Next year there will be a worsening of covered-bond issuer credit quality and a continued deterioration in the sovereingns' financial condition.
Both events will serve as key threats to EMEA covered bonds's credit quality, Moody's Investors Service said in a new outlook report released today.
The rating agency thinks that the worsening financial conditions of certain European sovereigns will still negatively impact covered bonds' performance in the next year.
This deterioration will exert downward pressure on issuer credit quality directly and will thus spur refinancing risk with the price of government debt serving as a floor for refinancing costs across a jurisdiction.

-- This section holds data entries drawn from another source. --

Lemma inventory_ok (l : list AFNode) :
  NoDup (gather node_host l) /\ NoDup (gather node_mac l) /\ NoDup (gather node_addresses l) ->
  validateNodeInventoryTopology l = Ok tt.
Proof.
  intros Hl. pose proof (inventory_checked l) as Hi.
  destruct (validateNodeInventoryTopology l) as [[]| |]; [done|by destruct Hi|done].
Qed.

(** A part loaded only if its group exists. *)
Lemma zoom_optional {S T} (b : bool) (g : S -> T) p (m : M T unit) s t :
  p (g s) s = s -> (if b then skip else m) (g s) = (Ok tt, t) ->
  (if b then skip else zoom g p m) s = (Ok tt, p t s).
Proof.
  intros Hp Hm. destruct b; [|by apply zoom_ok]. injection Hm as <-. by rewrite Hp.
Qed.

Lemma loadOptions_back a d dryRun k :
  canonical a -> sy_distro (system a) = Some d ->
  (forall g, String.eqb g "tui" = false -> agrees k (ws_all a d) g) ->
  listAllPrefixedEntries k "node." = sections_from 1 (ns_nodes (nodes a)) ->
  loadOptions dryRun (AnswerFile_init (af_path a) k) = (Ok tt, put_af_keyfile k a).
Proof.
  intros Ha Hd Hk Hlist. destruct (ok_generic a Ha) as (g & Hg & Hgok). unfold loadOptions.
  erewrite M_bind_ok
    by (apply (zoom_ok external), (loadNetwork_back k (external a)); [by apply ok_external|by eapply section_external]).
  erewrite M_bind_ok
    by (apply (zoom_ok management), (loadNetwork_back k (management a)); [by apply ok_management|by eapply section_management]).
  erewrite M_bind_ok
    by (apply (zoom_optional _ service); [done|]; apply (optional_network_back k (service a));
        [by apply ok_service|by eapply section_service]).
  erewrite M_bind_ok
    by (apply (zoom_optional _ application); [done|]; apply (optional_network_back k (application a));
        [by apply ok_application|by eapply section_application]).
  do 2 erewrite M_bind_ok by done.
  erewrite M_bind_ok by (apply (zoom_ok information), (loadInformation_back k (information a)); by eapply section_information).
  erewrite M_bind_ok by (apply (zoom_ok time), (loadTimeSettings_back k (time a)); by eapply section_time).
  erewrite M_bind_ok by (apply (zoom_ok hostname), (loadHostnameSettings_back k (hostname a)); by eapply section_hostname).
  erewrite M_bind_ok by (apply (zoom_ok system), (loadSystemSettings_back k (system a) d);
    [done|by apply ok_system|by eapply section_system]).
  erewrite M_bind_ok by (apply (zoom_ok repositories), (loadRepositories_back k (repositories a));
    [by apply ok_repositories|by eapply section_repositories]).
  erewrite M_bind_ok by (apply (zoom_ok ohpc), (loadOHPC_back k (ohpc a)); [by apply ok_ohpc|by eapply section_ohpc]).
  erewrite M_bind_ok by (apply (zoom_ok nodes), (loadNodes_back k (nodes a) g);
    [done|done|by apply ok_nodes|by apply ok_count|by apply inventory_ok, ok_inventory|done|by intros; eapply section_nodes]).
  erewrite M_bind_ok by (apply (zoom_ok postfix), (loadPostfix_back k (postfix a));
    [by apply ok_postfix|eapply section_postfix; [done|done|set_solver]..]).
  erewrite M_bind_ok by (apply (zoom_ok ofed), (loadOFED_back k (ofed a)); [by apply ok_ofed|by eapply section_ofed]).
  erewrite M_bind_ok by (apply (zoom_ok slurm), (loadSlurm_back _ k (slurm a)); [by apply ok_slurm|by eapply section_slurm]).
  erewrite M_bind_ok by (apply (zoom_ok pbs), (loadPBS_back k (pbs a)); [by apply ok_pbs|by eapply section_pbs]).
  erewrite M_bind_ok by done. unfold lift, validateSingleQueueSystem. cbn [slurm pbs put_pbs put_slurm id].
  pose proof (ok_queue a Ha) as Hq. cbn. rewrite Hq. by destruct a.
Qed.
End roundtrip.
Lemma parseRepoBoolean_defined k g key d : parseRepoBoolean k g key d <> UB.
Proof. apply bind_defined; [apply getStringOpt_defined|]. intros [v|]; [|done]. cbn. by repeat case_match. Qed.

(** What is made of a group: a repository of its name, or an exception. *)
Lemma parse_repository_owp k path g :
  owp (parse_repository k path g) (fun r => r_id r = g /\ r_group r = g) (fun _ => True).
Proof.
  unfold parse_repository.
  repeat (apply owp_bind;
    match goal with |- owp ?m _ _ =>
      assert (m <> UB) by auto using getString_defined, getStringOpt_defined, parseRepoBoolean_defined;
      destruct m; [cbn|done..] end;
    try (match goal with |- owp (if ?b then _ else _) _ _ => destruct b; [done|] end)).
  done.
Qed.

Lemma KeyFile_make_defined fs path b : KeyFile_make fs path b <> UB.
Proof.
  unfold KeyFile_make, load_from_file. destruct (_ && _); [|done]. destruct (fs path); [|done].
  by destruct (gkf_load_from_data _).
Qed.

Lemma open_keyfile_defined path : defined (open_keyfile path).
Proof.
  intros w. unfold open_keyfile. destruct (is_directory w path); [done|]. apply KeyFile_make_defined.
Qed.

Additionally, in the rating agency's perspective, sovereigns are currently less able or willing to directly or indirectly support the refinancing of assets and/or covered bond programs during a covered bond issuer's default.
With the European sovereign crisis and other market pressures, specifically funding, current banking system outlooks are mostly negative, according to the rating firm.
Moody's said that issuers in peripheral European countries are at most immediate risk of experiencing deteriorating credit quality, specifically in Spain and Italy.
The banks elsewhere in Europe also face considerable challenges such as direct exposures to the peripheral euro area, which is a harder operating environment created by the crisis, and increased
regulation and reduced government support in their own countries.
The Europeann Union's (EU) bail-in proposals for creditor burden sharing are probably going to continue in 2012, Moody's stated.
The bail-in rules will in all likelihood exclude covered bonds from burden sharing, which should increase demand for covered bonds and promote them by creating a deeper and more liquid market. In the rating agency's perspective, this is a credit positive to limit refinancing risk, although the proposals are not yet finalized by the EU.
The rating agency said that regulatory changes at the national and pan-European levels are still improving safeguards and increasing transparency for covered bond buyers. These enhancements will continue as negative sovereign and banking system outlooks are still feeding through to deteriorating issuer credit quality. There will also be a continued reliance on repo funding, specificaly in peripheral Europe.